He succeeded his father, John IV, in 1656 at the age of thirteen. His mother, Luisa de Guzmán, was named regent in his father's will.

Luisa's regency continued even after Afonso came of age because he was considered mentally unfit for governing. In addition to lacking intellect, the king exhibited wild and disruptive behavior. In 1662, after Afonso terrorized Lisbon at night alongside his favorites, Luisa and her council responded by banishing some of the king's companions that were associated with the raids. Angered, Afonso took power with the help of Castelo Melhor and Luisa's regency came to an end. She subsequently retired to a convent, where she died in 1666.
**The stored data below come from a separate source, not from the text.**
Definition cleaned_merged_data (config : DataPipelineConfig)
    (basketball_reference_data espn_leaders_data : str) : io str :=
  match makedirs (output_dir config) with
  | Failed e => ([], Failed e)
  | Done _ =>
      match clean_and_merge_player_data read_csv basketball_reference_data
                                        espn_leaders_data with
      | Raised e => ([], Failed (LookupError e))
      | Returned (merged_data, unmatched_players, stats) =>
          match merged_data with
          | [] =>
              ([], Failed (Failure (txt "No data was successfully merged")))
          | _ :: _ =>
              let output_path :=
                os_path_join (output_dir config)
                             (merged_output_filename config) in
              let (written, success) :=
                save_merged_data to_csv merged_data output_path in
              match success with
              | Failed e => (written, Failed e)
              | Done false =>
                  (written,
                   Failed (Failure (txt "Failed to save merged data to CSV")))
              | Done true =>
                  (written,
                   _logged <~ lookup (getitem "match_percentage" stats) ;;
                   exact <~ lookup (getitem "exact_matches" stats) ;;
                   fuzzy <~ lookup (getitem "fuzzy_matches" stats) ;;
                   percentage <~ lookup (getitem "match_percentage" stats) ;;
                   size <~ getsize output_path ;;
                   _added <~
                     add_output_metadata
                       [(txt "total_merged_players",
                         MetaInt (Z.of_nat (length merged_data)));
                        (txt "total_unmatched_players",
                         MetaInt (Z.of_nat (length unmatched_players)));
                        (txt "exact_matches", MetaStat exact);
                        (txt "fuzzy_matches", MetaStat fuzzy);
                        (txt "match_percentage", MetaStat percentage);
                        (txt "file_path", MetaText output_path);
                        (txt "file_size_bytes", MetaInt size);
                        (txt "sample_merged_player",
                         MetaRecord (hd_error merged_data))] ;;
                   Done output_path)
              end
          end
      end
  end.

End Asset.

(** * Vocabulary of the statements *)

Unset Implicit Arguments.

(** ** Texts *)

(** The 256 characters, for properties checked on each of them. *)
Definition all_chars : list ascii := map ascii_of_nat (seq 0 256).

Definition starts_space (s : str) : bool :=
  match s with c :: _ => is_space c | [] => false end.

(** A text in which a blank is always a single space, with no blank right
    after it. *)
Fixpoint single_spaced (s : str) : bool :=
  match s with
  | [] => true
  | c :: t =>
      (negb (is_space c) || (Ascii.eqb c " " && negb (starts_space t)))
      && single_spaced t
  end.

(** The text after its leading run of [p]-characters, the length of that
    run, and the character before the cursor once the run is passed. *)
Fixpoint drop_run (p : ascii -> bool) (s : str) : str :=
  match s with
  | c :: t => if p c then drop_run p t else s
  | [] => []
  end.

Fixpoint run_length (p : ascii -> bool) (s : str) : nat :=
  match s with
  | c :: t => if p c then S (run_length p t) else 0
  | [] => 0
  end.

Fixpoint run_prev (p : ascii -> bool) (prev : option ascii) (s : str)
  : option ascii :=
  match s with
  | c :: t => if p c then run_prev p (Some c) t else prev
  | [] => prev
  end.

(** The continuation that ends a match. *)
Definition final : cont (str * groups) := fun _ s' g => Some (s', g).

(** What [sub] does with a pattern [p+]: every run of [p]-characters
    becomes one copy of the replacement. *)
Fixpoint squeeze (p : ascii -> bool) (repl : str) (in_run : bool) (s : str)
  : str :=
  match s with
  | [] => []
  | c :: t =>
      if p c
      then if in_run then squeeze p repl true t
           else repl ++ squeeze p repl true t
      else c :: squeeze p repl false t
  end.

Definition key_char (c : ascii) : Prop :=
  is_upper c = false /\ is_punctuation c = false.

(** The shape of every result of [normalize_name]: no upper-case letter
    and no punctuation, single spaces between words and none around. *)
Definition canonical (s : str) : Prop :=
  Forall key_char s /\ single_spaced s = true /\ strip s = s.

(** What is left of a text that followed a leading "in": blanks are
    skipped, then an optional mis-encoded character and the blanks after
    it. *)
Definition after_in (t : str) : str :=
  match lstrip t with
  | [] => []
  | c :: u => if is_nbsp_artifact c then lstrip u else c :: u
  end.

(** A text made of decimal digits. *)
Definition digits (s : str) : Prop := Forall (fun c => is_digit c = true) s.

(** ** Records, rows and frames *)

(** The keys that do not follow the first three fields of a merged record:
    the internal field and the three fields themselves. *)
Definition not_appended (key : str) : bool :=
  existsb (str_eqb key)
          [txt "Normalized_Name"; txt "ESPN_Rank"; txt "Name";
           txt "ESPN_Points"].

(** A matched pair of rows whose names differ in their letter case. *)
Definition sample_br_row : row :=
  [(txt "Name", Str (txt "LeBron James")); (txt "Position", Str (txt "F"));
   (txt "Normalized_Name", Str (txt "lebron james"))].

Definition sample_espn_row : row :=
  [(txt "RK", Int 1); (txt "Player", Str (txt "LEBRON JAMES"));
   (txt "PTS", Str (txt "38652"));
   (txt "Normalized_ESPN_Name", Str (txt "lebron james"))].

(** [carries k r]: row [r] has [k] as its normalized name. *)
Definition carries (k : cell) (r : row) : bool :=
  match dict_get str_eqb (txt "Normalized_Name") r with
  | Some c => cell_eqb c k
  | None => false
  end.

Definition has_key {V : Type} (key : string) (r : dict str V) : Prop :=
  dict_mem str_eqb (txt key) r = true.

(** Three primary rows: the first and the last have the same normalized
    name, the second an empty one. *)
Definition sample_rows : list row :=
  [[(txt "Name", Str (txt "LeBron James"));
    (txt "Normalized_Name", Str (txt "lebron james"))];
   [(txt "Name", Str (txt "???")); (txt "Normalized_Name", Str [])];
   [(txt "Name", Str (txt "LEBRON JAMES JR."));
    (txt "Normalized_Name", Str (txt "lebron james"))]].

(** ** Scores *)

Definition sample_candidates : list (cell * list str) :=
  [(Str (txt "LeBron Raymone"), [txt "lebron"; txt "raymone"]);
   (Str (txt "LeBron James"), [txt "lebron"; txt "james"]);
   (Str (txt "James LeBron"), [txt "james"; txt "lebron"])].

(** The words of a secondary name, as the matcher compares them. *)
Definition name_parts (espn_name : cell) : list str :=
  split (normalize_name espn_name).

Definition score_of (matches total : nat) : float :=
  (float_of_nat matches / float_of_nat total)%float.

(** The score of a candidate against the words of a name: the share of
    the words found in the candidate's set. *)
Definition score (espn_parts : list str) (c : cell * list str) : float :=
  score_of (count_matches espn_parts (snd c)) (length espn_parts).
Afonso appointed Castelo Melhor as his private secretary (escrivão da puridade). He proved to be a competent minister. His astute military organization and sensible general appointments resulted in decisive military victories over the Spanish at Elvas (14 January 1659), Ameixial (8 June 1663) and Montes Claros (17 June 1665), culminating in the final Spanish recognition of sovereignty of Portugal's new ruling dynasty, the House of Braganza, on 13 February 1668 in the Treaty of Lisbon.

=== Colonial affairs ===
Colonial affairs saw the Dutch conquest of Jaffna, Portugal's last colony in Portuguese Ceylon (1658), and the cession of Bombay and Tangier to England (23 June 1661) as dowry for Afonso's sister, Infanta Catherine of Braganza, who had married King Charles II of England.

=== Marriage ===
Melhor arranged Afonso's marriage to Marie Françoise, daughter of the duke of Nemours,, in 1666, but the marriage was short-lived. After Afonso was declared incompetent by his brother Pedro in 1667, Maria Francisca obtained an annulment, claiming Afonso was impotent. She then married Pedro.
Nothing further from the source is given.